Mientras las matemáticas y la física languidecían en Princeton y otras universidades de Estados Unidos, a cinco mil kilómetros de allí, en centros intelectuales como Göttingen, Berlín, Budapest, Viena, París y Roma, aquellas mismas disciplinas estaban viviendo una revolución que, como escribe el historiador de la ciencia John D. Davies, tenía un carácter profundo y afectaba a la comprensión de la propia naturaleza de la materia:
El mundo absoluto de la física clásica newtoniana se hundía y la conmoción intelectual se manifestaba por todas partes. Entonces, en 1905, un teórico desconocido que trabajaba en la oficina de patentes de Berna, Albert Einstein, publicó cuatro textos que hicieron época, en un episodio comparable al repentino salto a la fama de Newton. El más significativo fue la llamada teoría de la relatividad, que planteaba que la masa no era más que energía congelada, y la energía materia liberada: el espacio y el tiempo, que hasta entonces se habían considerado absolutos, dependían del movimiento relativo. Diez años más tarde, formuló la teoría general de la relatividad, que planteaba que la gravedad era una función de la propia materia y actuaba sobre la luz exactamente del mismo modo que lo hacía sobre las partículas materiales; en otras palabras, que el desplazamiento de la luz no era «recto»: las leyes de Newton no eran el mundo real, sino un mundo observado a través de las lentes ilusorias de la gravedad. Además, expuso una serie de leyes matemáticas que permitían describir el universo, leyes estructurales y leyes del movimiento.[16]

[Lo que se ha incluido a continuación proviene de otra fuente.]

(* ===== verification/GraphStore.v ===== *)
(** * The graph store ([graph_store.py], [services.GraphState])

    The store interface the handlers write to, as a class of operations, and
    its in-memory implementation: nodes and edges with JSON properties, label
    union on upsert, the non-authoritative [status_if_absent] hint, label
    reclassification, and the whole-graph resolution and deletion. *)
From stdpp Require Import base list gmap strings sorting.
From Stdlib Require Import ZArith Lia.
From S2P Require Import Prelude PyText Sha256 Utils Json QueueFiles QueueManager.

(** A property dictionary. *)
Abbreviation obj := (list (string * json)).

(** ** The interface *)

Class GraphStore (G : Type) := {
  upsert_node : string -> obj -> M G unit;
  get_node : string -> M G (option obj);
  upsert_edge : string -> string -> obj -> M G unit;
  get_edge : string -> string -> M G (option obj);
  find_delegation_by_sub_session : string -> string -> M G (option obj);
  find_owner_in_buffer : string -> string -> G -> option string;
  remove_edge : string -> string -> M G unit;
  set_labels : string -> list string -> list string -> M G unit;
  graph_workspace : G -> string;
}.

(** ** Labels *)

(** [sorted(set(a) | set(b))] *)
Definition label_union (a b : list string) : list string := py_sorted (remove_dups (a ++ b)).
Definition labels_of (o : obj) : list string := str_items (jget_default "labels" (JArr []) o).

(** ** The in-memory store *)

Record GraphState := MkGraph {
  _workspace : string;
  _created_by : option string;
  _nodes : list (string * obj);
  _edges : list ((string * string) * obj);
}.

Definition with_nodes (n : list (string * obj)) (g : GraphState) : GraphState :=
  MkGraph (_workspace g) (_created_by g) n (_edges g).
Definition with_edges (e : list ((string * string) * obj)) (g : GraphState) : GraphState :=
  MkGraph (_workspace g) (_created_by g) (_nodes g) e.

Definition node (g : GraphState) (n : string) : obj :=
  match dget n (_nodes g) with Some o => o | None => [] end.

(** The [for key, value in data.items()] loop. *)
Definition copy_props (existing data : obj) : obj :=
  fold_left (fun o kv => if decide (kv.1 = "labels" \/ kv.1 = "status_if_absent") then o
                         else dset kv.1 kv.2 o) data existing.

Definition merge_node (existing data : obj) : obj :=
  let existing := match dget "labels" data with
                  | Some ls => dset "labels" (jstrs (label_union (labels_of existing) (str_items ls))) existing
                  | None => existing
                  end in
  let provisional := jget "status_if_absent" data in
  let existing := copy_props existing data in
  if negb (is_none provisional) && negb (truthy (jget "status" existing))
  then dset "status" provisional existing else existing.

Definition gs_upsert_node (node_id : string) (data : obj) : M GraphState unit :=
  mmodify (fun g => with_nodes (dset node_id (merge_node (node g node_id) data) (_nodes g)) g).

Definition gs_get_node (node_id : string) : M GraphState (option obj) :=
  fun g => (Ok (dget node_id (_nodes g)), g).

Definition gs_upsert_edge (src dst : string) (data : obj) : M GraphState unit :=
  mmodify (fun g =>
    let old := match dget (src, dst) (_edges g) with Some e => e | None => [] end in
    with_edges (dset (src, dst) (dupdate old data) (_edges g)) g).

Definition gs_get_edge (src dst : string) : M GraphState (option obj) :=
  fun g => (Ok (dget (src, dst) (_edges g)), g).

(** [v == s] for a string [s] *)
Definition jstr_is (s : string) (j : json) : bool :=
  match j with JStr s' => bool_decide (s' = s) | _ => false end.

Definition is_delegation_of (sub_session_id : string) (o : obj) : bool :=
  bool_decide ("Delegation" ∈ labels_of o) && jstr_is sub_session_id (jget "sub_session_id" o).

Definition gs_find_delegation (sub_session_id workspace : string) : M GraphState (option obj) :=
  fun g => (Ok (List.find (is_delegation_of sub_session_id) (map snd (_nodes g))), g).

(** [ownership._find_owner_in_buffer] *)
Fixpoint find_owner (dst type : string) (es : list ((string * string) * obj)) : option string :=
  match es with
  | [] => None
  | ((src, d), data) :: es =>
    if bool_decide (d = dst) && jstr_is type (jget "type" data) then Some src
    else find_owner dst type es
  end.
Definition gs_find_owner (dst type : string) (g : GraphState) : option string :=
  find_owner dst type (_edges g).

Definition gs_remove_edge (src dst : string) : M GraphState unit :=
  mmodify (fun g => with_edges (ddel (src, dst) (_edges g)) g).

Definition gs_set_labels (node_id : string) (remove_labels add_labels : list string)
    : M GraphState unit :=
  mmodify (fun g =>
    let existing := node g node_id in
    let kept := base.filter (fun l => l ∉ remove_labels) (labels_of existing) in
    with_nodes (dset node_id (dset "labels" (jstrs (label_union kept add_labels)) existing)
                  (_nodes g)) g).

#[export] Instance GraphState_store : GraphStore GraphState := {|
  upsert_node := gs_upsert_node; get_node := gs_get_node;
  upsert_edge := gs_upsert_edge; get_edge := gs_get_edge;
  find_delegation_by_sub_session := gs_find_delegation;
  find_owner_in_buffer := gs_find_owner;
  remove_edge := gs_remove_edge; set_labels := gs_set_labels;
  graph_workspace := _workspace;
|}.

(** ** Facts about labels *)

Lemma elem_of_label_union l a b : l ∈ label_union a b <-> l ∈ a \/ l ∈ b.
Proof.
  unfold label_union, py_sorted. rewrite merge_sort_Permutation, elem_of_remove_dups, elem_of_app. done.
Qed.

Lemma py_sorted_ext l1 l2 :
  NoDup l1 -> NoDup l2 -> (forall x, x ∈ l1 <-> x ∈ l2) -> py_sorted l1 = py_sorted l2.
Proof.
  intros H1 H2 H. unfold py_sorted. apply (StronglySorted_unique String.le).
  - apply StronglySorted_merge_sort; apply _.
  - apply StronglySorted_merge_sort; apply _.
  - rewrite !merge_sort_Permutation. by apply NoDup_Permutation.
Qed.
(* ===== verification/GraphDelete.v ===== *)
(** * Whole-graph resolution and deletion ([services.GraphState])

    From any session of a tree of sessions the store finds the root, every
    descendant session, and the subgraph they own (up to, and excluding, shared
    concept nodes), and deletes exactly that. *)
From stdpp Require Import base list gmap strings sorting relations.
From Stdlib Require Import ZArith Lia.
From S2P Require Import Prelude PyText Sha256 Utils Json QueueFiles QueueManager GraphStore.

(** ** Traversal *)

(** [while stack: nid = stack.pop(); if nid in seen: continue; seen.add(nid);
    stack.extend(succ(nid))]; the top of the stack is the head of the list. *)
Fixpoint dfs (fuel : nat) (succ : string -> list string) (stack seen : list string) : list string :=
  match fuel with
  | O => seen
  | S fuel =>
    match stack with
    | [] => seen
    | n :: stack =>
      if decide (n ∈ seen) then dfs fuel succ stack seen
      else dfs fuel succ (rev (succ n) ++ stack) (seen ++ [n])
    end
  end.

(** [while root in parent_of], with the cycle guard. *)
Fixpoint walk_up (fuel : nat) (parent_of : list (string * string)) (root : string)
    (seen : list string) : string :=
  match fuel with
  | O => root
  | S fuel =>
    match dget root parent_of with
    | None => root
    | Some p => if decide (p ∈ seen) then p else walk_up fuel parent_of p (seen ++ [p])
    end
  end.

Abbreviation edges := (list ((string * string) * obj)).
Definition content_block_handler (event : string) (data : obj) : HM unit :=
  let! sid := mlift (session_of data) in
  match sid with
  | None => mret tt
  | Some session_id =>
    let block_index := jget "block_index" data in
    let! s := mget in
    let block_node_id := block_id_of session_id (active_iteration_id (data_layer_2 s)) block_index in
    if decide (event = "content_block:start")
    then content_handle_start session_id block_node_id block_index data
    else if decide (event = "content_block:end") then content_handle_end block_node_id data
    else mret tt
  end.

(** ** [tool_call.py] *)

Definition without_pending_block (block_id : string) (d : DataLayer2State) : DataLayer2State :=
  MkDL2 (execution_start_ts d) (active_iteration_id d)
    (ddel block_id (pending_tool_block_ids d))
    (last_prompt_id d) (last_completed_orch_run_id d) (iteration_count d).

(** [pending_tool_block_ids.pop(tool_call_id, None)] *)
Definition pop_pending_block (tool_call_id : string) : HM (option string) :=
  let! s := mget in
  modify_dl2 (without_pending_block tool_call_id) ;;;
  mret (dget tool_call_id (pending_tool_block_ids (data_layer_2 s))).

Definition with_tool_groups (gs : groups) (w : Worker G) : Worker G :=
  MkWorker (services w) gs (delegation_parallel_groups w) (_active_skill_nodes w).

(** [setdefault], the loop over earlier members, and [append] *)
Definition join_tool_group (group tool_call_id : string) : WM unit :=
  let! w := mget in
  let members := group_members group (tool_parallel_groups w) in
  mmodify (with_tool_groups (dset group members (tool_parallel_groups w))) ;;;
  mfor members (fun prior_id => svc (sst_edge tool_call_id prior_id "PARALLEL_EXECUTION" "NEAR")) ;;;
  mmodify (with_tool_groups (dset group (members ++ [tool_call_id]) (tool_parallel_groups w))).

Definition tool_handle_pre (session_id tool_call_id : string) (timestamp : json) (data : obj) : WM unit :=
  let parallel_group_id := jget "parallel_group_id" data in
  svc (on_graph (upsert_node tool_call_id
    ([("labels", jstrs ["ToolCall"; "SST_EVENT"]); ("tool_name", jget "tool_name" data);
      ("tool_call_id", JStr tool_call_id); ("session_id", JStr session_id);
      ("tool_input", jget "tool_input" data); ("started_at", timestamp)]
     ++ opt_prop "parallel_group_id" parallel_group_id))) ;;;
  let! w := mget in
  match active_iteration_id (data_layer_2 (services w)) with
  | Some i => svc (sst_edge i tool_call_id "HAS_TOOL_CALL" "CONTAINS")
  | None => mret tt
  end ;;;
  let! block_node_id := svc (pop_pending_block tool_call_id) in
  match block_node_id with
  | Some b => svc (sst_edge b tool_call_id "CAUSED" "LEADS_TO")
  | None => mret tt
  end ;;;
  mwhen (negb (is_none parallel_group_id))
    (let! g := mlift (need_str parallel_group_id) in join_tool_group g tool_call_id) ;;;
  svc (sourced_from tool_call_id session_id "tool:pre" timestamp (Some tool_call_id)).

Definition tool_handle_post (session_id tool_call_id : string) (timestamp : json) (data : obj) : HM unit :=
  let! result := mlift (as_dict (jget_default "result" (JObj []) data)) in
  on_graph (upsert_node tool_call_id
    [("labels", jstrs ["ToolCall"; "SST_EVENT"]); ("ended_at", timestamp);
     ("result_success", JBool (is_none (jget "error" result)));
     ("result_output", jget "output" result); ("result_error", jget "error" result)]) ;;;
  sourced_from tool_call_id session_id "tool:post" timestamp (Some tool_call_id).

Definition tool_handle_error (session_id tool_call_id : string) (timestamp : json) (data : obj) : HM unit :=
  let result_error := py_or (py_or (jget "error" data) (jget "error_message" data)) (jget "message" data) in
  on_graph (upsert_node tool_call_id
    [("labels", jstrs ["ToolCall"; "SST_EVENT"]); ("ended_at", timestamp);
     ("result_success", JBool false); ("result_error", result_error)]) ;;;
  sourced_from tool_call_id session_id "tool:error" timestamp (Some tool_call_id).

Definition tool_call_events : list string := ["tool:pre"; "tool:post"; "tool:error"].

Definition tool_call_handler (event : string) (data : obj) : WM unit :=
  let! sid := mlift (session_of data) in
  let! tid := mlift (str_field "tool_call_id" data) in
  match sid, tid with
  | Some session_id, Some tool_call_id =>
    let timestamp := timestamp_of data in
    if decide (event = "tool:pre") then tool_handle_pre session_id tool_call_id timestamp data
    else if decide (event = "tool:error") then svc (tool_handle_error session_id tool_call_id timestamp data)
    else svc (tool_handle_post session_id tool_call_id timestamp data)
  | _, _ => mret tt
  end.

(** ** [prompt.py], [cancellation.py], [context_compaction.py] *)

Definition with_completed (v : option string) (d : DataLayer2State) : DataLayer2State :=
  MkDL2 (execution_start_ts d) (active_iteration_id d) (pending_tool_block_ids d)
    (last_prompt_id d) v (iteration_count d).
Definition with_last_prompt (v : option string) (d : DataLayer2State) : DataLayer2State :=
  MkDL2 (execution_start_ts d) (active_iteration_id d) (pending_tool_block_ids d)
    v (last_completed_orch_run_id d) (iteration_count d).

Definition prompt_events : list string := ["prompt:submit"].

Definition prompt_handler (event : string) (data : obj) : HM unit :=
  let! sid := mlift (session_of data) in
  match sid with
  | None => mret tt
  | Some session_id =>
    let timestamp := timestamp_of data in
    let prompt_node_id := session_id +:+ "::prompt::" +:+ py_str timestamp in
    on_graph (upsert_node prompt_node_id
      [("labels", jstrs ["Prompt"; "SST_EVENT"]); ("session_id", JStr session_id);
       ("prompt", jget_default "prompt" (JStr "") data); ("occurred_at", timestamp)]) ;;;
    sourced_from prompt_node_id session_id "prompt:submit" timestamp None ;;;
    sst_edge session_id prompt_node_id "HAS_PART" "CONTAINS" ;;;
    let! s := mget in
    match last_completed_orch_run_id (data_layer_2 s) with
    | Some run => sst_edge run prompt_node_id "ENABLES" "LEADS_TO" ;;; modify_dl2 (with_completed None)
    | None => mret tt
    end ;;;
    modify_dl2 (with_last_prompt (Some prompt_node_id))
  end.

Definition cancellation_events : list string := ["cancel:completed"].

Definition cancellation_handler (event : string) (data : obj) : HM unit :=
  let! sid := mlift (session_of data) in
  match sid with
  | None => mret tt
  | Some session_id =>
    let timestamp := timestamp_of data in
    let cancellation_node_id := session_id +:+ "::cancellation::" +:+ py_str timestamp in
    on_graph (upsert_node cancellation_node_id
      [("labels", jstrs ["Cancellation"; "SST_EVENT"]); ("session_id", JStr session_id);
       ("was_immediate", jget "immediate" data); ("occurred_at", timestamp)]) ;;;
    sst_edge session_id cancellation_node_id "HAS_PART" "CONTAINS" ;;;
    sourced_from cancellation_node_id session_id "cancel:completed" timestamp None
  end.

Definition context_compaction_events : list string := ["context:pre_compact"; "context:post_compact"].

Definition context_compaction_handler (event : string) (data : obj) : HM unit :=
  let! sid := mlift (session_of data) in
  match sid with
  | None => mret tt
  | Some session_id =>
    let timestamp := timestamp_of data in
    let compaction_node_id := session_id +:+ "::compaction::" +:+ py_str timestamp in
    on_graph (upsert_node compaction_node_id
      [("labels", jstrs ["ContextCompaction"; "SST_EVENT"]); ("session_id", JStr session_id);
       ("occurred_at", timestamp)]) ;;;
    sst_edge session_id compaction_node_id "HAS_COMPACTION" "CONTAINS" ;;;
    sourced_from compaction_node_id session_id event timestamp None
  end.
End handlers.
(* ===== verification/Layer3.v ===== *)
(** * Data layer 3 handlers ([handlers/data_layer_3])

    Delegations (with the bounded walk that resolves the agent behind a [self]
    delegation), skill loads, recipe runs and recipe steps. *)
From stdpp Require Import base list gmap strings sorting.
From Stdlib Require Import ZArith Lia.
From S2P Require Import Prelude PyText Sha256 Utils Json QueueFiles QueueManager.
From S2P Require Import GraphStore Services DefaultHandler Layer2.

(** ** [delegation.py] *)

Definition _MAX_SELF_DELEGATION_DEPTH : nat := 8.

Definition _discriminate_root_vs_unresolved (parent_session : option obj) : string :=
  let labels := match parent_session with Some o => labels_of o | None => [] end in
  if bool_decide ("RootSession" ∈ labels) then "root"
  else if bool_decide ("ForkedSession" ∈ labels) then "forked"
  else "unresolved".

Section handlers.
Context {G : Type} `{!GraphStore G} `{!Timestamps} `{!PyRepr}.
Abbreviation HM := (M (HookStateService G)).
Abbreviation WM := (M (Worker G)).

(** [max_depth] is the loop bound of the source, not added fuel. *)
Fixpoint resolve_loop (max_depth : nat) (workspace current_session_id : string)
    (visited : list string) : M G json :=
  match max_depth with
  | O => mret (JStr "unresolved")
  | S max_depth =>
    if decide (current_session_id ∈ visited) then mret (JStr "unresolved")
    else
      let! parent_delegation := find_delegation_by_sub_session current_session_id workspace in
      match parent_delegation with
      | None =>
        let! parent_session := get_node current_session_id in
        mret (JStr (_discriminate_root_vs_unresolved parent_session))
      | Some d =>
        let parent_agent := jget "agent" d in
        if jstr_is "self" parent_agent then
          let! next := mlift (str_field "parent_session_id" d) in
          match next with
          | None => mret (JStr "unresolved")
          | Some n => resolve_loop max_depth workspace n (current_session_id :: visited)
          end
        else mret (py_or parent_agent (JStr "unresolved"))
      end
  end.
(* ===== verification/PipelineSpec.v ===== *)
(** * What the event pipeline guarantees

    On every store that keeps labels, every accepted event is recorded as an [Event] node
    of its session whatever the enrichers do afterwards; blob offloading
    replaces exactly the blob fields; and its consequence for tool results. *)
From stdpp Require Import base list gmap strings sorting.
From Stdlib Require Import ZArith Lia.
From S2P Require Import Prelude PyText Sha256 Utils Json QueueFiles QueueManager.
From S2P Require Import GraphStore Services DefaultHandler Layer2 Layer3 Pipeline.

(** ** Labels survive every handler *)

Definition has_label (n l : string) (g : GraphState) : Prop :=
  exists o, dget n (_nodes g) = Some o /\ l ∈ labels_of o.

Lemma copy_props_labels existing data : dget "labels" (copy_props existing data) = dget "labels" existing.
Proof.
  unfold copy_props. revert existing. induction data as [|[k v] data IH]; intros e; [done|].
  cbn [fold_left fst snd]. rewrite IH. case_decide as Hk; [done|].
  rewrite dget_dset_ne; [done|]. intros ->. tauto.
Qed.

Lemma merge_node_grows existing data : labels_of existing ⊆ labels_of (merge_node existing data).
Proof.
  intros l Hl. unfold merge_node. cbv zeta.
  assert (H1 : l ∈ labels_of (match dget "labels" data with
    | Some ls => dset "labels" (jstrs (label_union (labels_of existing) (str_items ls))) existing
    | None => existing end)).
  { destruct (dget "labels" data); [|done]. unfold labels_of at 1, jget_default.
    rewrite dget_dset_eq, str_items_jstrs, elem_of_label_union. by left. }
  destruct (_ && _); unfold labels_of, jget_default in *;
    rewrite ?dget_dset_ne by done; by rewrite copy_props_labels.
Qed.

Lemma merge_node_gives existing data ls l :
  dget "labels" data = Some (jstrs ls) -> l ∈ ls -> l ∈ labels_of (merge_node existing data).
Proof.
  intros Hd Hl. unfold merge_node. rewrite Hd. cbv zeta.
  destruct (_ && _); unfold labels_of, jget_default; rewrite ?dget_dset_ne by done;
    rewrite copy_props_labels, dget_dset_eq, !str_items_jstrs, elem_of_label_union; by right.
Qed.

Ltac in_props := repeat (apply elem_of_cons; first [left; reflexivity | right]).

Lemma preserves_run {St A} (P : St -> Prop) (m : M St A) s r s' : preserves P m -> P s -> m s = (r, s') -> P s'.
Proof. intros Hm Hs Hr. specialize (Hm s Hs). by rewrite Hr in Hm. Qed.
Lemma mk_address_spec s n m a :
  mk_address s n m = Ok a <->
  a = Address s n m /\ component s = Ok s
  /\ (if m then _HEX64 n = true else _ordinary_stem n = Ok n).
Proof.
  unfold mk_address. destruct (component s) as [s'|e] eqn:Hs; cbn [rbind]; [|naive_solver].
  pose proof (component_Ok _ _ Hs) as ->. destruct m.
  - destruct (_HEX64 n); naive_solver.
  - destruct (_ordinary_stem n) as [n'|e] eqn:Hn; cbn [rbind]; [|naive_solver].
    apply ordinary_stem_spec in Hn as [-> _]. naive_solver.
Qed.

(** An address the constructor accepts. *)
Definition valid_address (a : BlobAddress) : Prop :=
  mk_address (ba_session a) (ba_name a) (ba_mapped a) = Ok a.

Lemma mk_address_valid s n m a :
  mk_address s n m = Ok a -> valid_address a /\ a = Address s n m.
Proof. intros Ha. pose proof Ha as [-> _]%mk_address_spec. done. Qed.

Lemma hex64_bytes n : _HEX64 n = true -> Forall (fun b => is_hex b = true) (bytes_of n).
Proof. unfold _HEX64. intros [_ Hf]%andb_true_iff. apply Forall_forall. intros b Hb%list_elem_of_In. by apply (proj1 (forallb_forall _ _) Hf).
Qed.

Lemma hex64_length n : _HEX64 n = true -> String.length n = 64%nat.
Proof. unfold _HEX64. by intros [?%Nat.eqb_eq _]%andb_true_iff. Qed.

Lemma hex64_no_slash n : _HEX64 n = true -> slash ∉ bytes_of n.
Proof.
  intros Hn%hex64_bytes Hin. by apply (proj1 (Forall_forall _ _) Hn) in Hin.
Qed.

Lemma starts_with_app p s : starts_with p (p +:+ s) = true.
Proof. unfold starts_with. rewrite bytes_of_app. by apply bool_decide_eq_true, prefix_app_r. Qed.

Lemma uri_parts_app s : uri_parts (_SCHEME +:+ s) = map str_of (split_byte slash (bytes_of s)).
Proof. unfold uri_parts. by rewrite bytes_of_app, <- length_bytes_of, drop_app_length. Qed.

Lemma exact_uri a : valid_address a -> exact_address (ba_uri a) = Ok a.
Proof.
  destruct a as [s n m]. unfold valid_address. cbn [ba_session ba_name ba_mapped].
  intros Hv. pose proof Hv as (_ & Hs & Hn)%mk_address_spec.
  assert (slash ∉ bytes_of s) by (by apply component_notin).
  unfold exact_address, ba_uri. cbn [ba_session ba_name ba_mapped].
  destruct m; rewrite starts_with_app, uri_parts_app, !bytes_of_app; cbn [negb];
    change (bytes_of "/") with [slash]; cbn [app]; rewrite split_byte_app by done.
  - rewrite split_byte_app by (apply (bool_decide_unpack _); vm_compute; exact I).
    rewrite split_byte_notin by (by apply hex64_no_slash). cbn [map].
    by rewrite !str_of_bytes_of, bool_decide_eq_true_2.
  - apply ordinary_stem_spec in Hn as (_ & Hn & _).
    rewrite split_byte_notin by done. cbn [map]. by rewrite !str_of_bytes_of.
Qed.

Lemma starts_with_uri uri :
  starts_with _SCHEME uri = true ->
  uri = _SCHEME +:+ str_of (join_bytes slash (map bytes_of (uri_parts uri))).
Proof.
  unfold starts_with, uri_parts. intros [r Hr]%bool_decide_eq_true. apply bytes_of_inj.
  rewrite bytes_of_app, bytes_of_str_of, map_map, Hr. f_equal.
  rewrite <- length_bytes_of, drop_app_length.
  rewrite (map_ext _ id) by apply bytes_of_str_of. by rewrite map_id, join_split.
Qed.

Lemma exact_address_inv uri a :
  exact_address uri = Ok a -> valid_address a /\ ba_uri a = uri.
Proof.
  unfold exact_address. destruct (starts_with _SCHEME uri) eqn:Hst; [|done].
  apply starts_with_uri in Hst. cbn [negb]. revert Hst.
  destruct (uri_parts uri) as [|s [|m [|d [|]]]]; try done; cbn [map join_bytes]; intros ->.
  - intros [Hv ->]%mk_address_valid. split; [done|]. unfold ba_uri. cbn [ba_mapped ba_session ba_name].
    change (slash :: bytes_of m) with (bytes_of "/" ++ bytes_of m)%list.
    by rewrite !str_of_app, !str_of_bytes_of.
  - case_bool_decide as Hm; [|done]. subst m. intros [Hv ->]%mk_address_valid.
    split; [done|]. unfold ba_uri. cbn [ba_mapped ba_session ba_name].
    change (slash :: bytes_of d) with (bytes_of "/" ++ bytes_of d)%list.
    change (slash :: ?l) with (bytes_of "/" ++ l)%list.
    by rewrite !str_of_app, !str_of_bytes_of.
Qed.

(** ** Directory entries *)

Lemma ends_with_app s suf : str_ends_with suf (s +:+ suf) = true.
Proof. unfold str_ends_with. rewrite bytes_of_app. by apply bool_decide_eq_true, suffix_app_r. Qed.

Lemma str_ends_with_inv suf f :
  str_ends_with suf f = true -> f = drop_suffix (String.length suf) f +:+ suf.
Proof.
  unfold str_ends_with. intros [p Hp]%bool_decide_eq_true.
  assert (f = str_of p +:+ suf) as ->.
  { apply bytes_of_inj. by rewrite bytes_of_app, bytes_of_str_of. }
  by rewrite drop_suffix_app.
Qed.

Lemma mapped_filename_spec f d :
  _MAPPED_FILENAME f = Some d <->
  _HEX64 d = true /\ f = MAPPED_MARKER +:+ "~" +:+ d +:+ ".blob".
Proof.
  unfold _MAPPED_FILENAME. split.
  - intros Hm. case_match eqn:Hc; [|done]. simplify_eq.
    apply andb_true_iff in Hc as [[Ht Hh]%andb_true_iff Hd].
    apply bool_decide_eq_true in Ht, Hd. split; [done|]. apply bytes_of_inj.
    rewrite !bytes_of_app, <- Hd, bytes_of_str_of, app_assoc, <- bytes_of_app, <- Ht.
    rewrite <- (take_drop 11 (bytes_of f)) at 1. f_equal.
    rewrite <- (take_drop 64 (drop 11 (bytes_of f))) at 1. f_equal. by rewrite drop_drop.
  - intros [Hh ->]. pose proof (hex64_length d Hh) as Hlen.
    assert (Hb : bytes_of (MAPPED_MARKER +:+ "~" +:+ d +:+ ".blob")
                 = (bytes_of (MAPPED_MARKER +:+ "~") ++ bytes_of d ++ bytes_of ".blob")%list).
    { by rewrite !bytes_of_app, app_assoc. }
    rewrite Hb. rewrite <- length_bytes_of in Hlen.
    set (pre := bytes_of (MAPPED_MARKER +:+ "~")).
    assert (Hp : length pre = 11%nat) by reflexivity.
    rewrite (take_app_length' pre _ 11), (drop_app_length' pre _ 11) by done.
    rewrite (take_app_length' (bytes_of d)) by done. rewrite str_of_bytes_of, Hh.
    change 75%nat with (11 + 64)%nat. rewrite <- drop_drop, (drop_app_length' pre _ 11) by done.
    rewrite (drop_app_length' (bytes_of d)) by done.
    by rewrite !bool_decide_eq_true_2.
Qed.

Aproximadamente en la misma época, en la Universidad de Göttingen, un genial matemático alemán, David Hilbert, había desencadenado una revolución en su disciplina. En 1900, Hilbert propuso un famoso programa cuyo objetivo era nada menos que la «axiomatización de todas las matemáticas de manera que puedan mecanizarse y resolverse según un procedimiento establecido». Göttingen se convirtió en el centro de un movimiento dirigido a fundamentar las matemáticas existentes sobre bases más seguras. Según escribe el historiador Robert Leonard, «el programa de Hilbert surgió, en el cambio de siglo, como respuesta a la crisis que se percibía en las matemáticas», y su «efecto fue el de impulsar a los matemáticos a “poner en orden” la teoría de conjuntos de Cantor y establecerla sobre una base axiomática firme, constituida por un número limitado de postulados […] Aquello significó un cambio importante de énfasis en favor de la abstracción matemática».[17] Los matemáticos se alejaron cada vez más del «contenido intuitivo —en este caso, nuestro mundo cotidiano de superficies y líneas rectas— para acercarse a una situación en la cual se despojaba los términos matemáticos de su contenido empírico directo y se los definía simplemente de manera axiomática, en el contexto de la teoría. Había llegado la era del formalismo».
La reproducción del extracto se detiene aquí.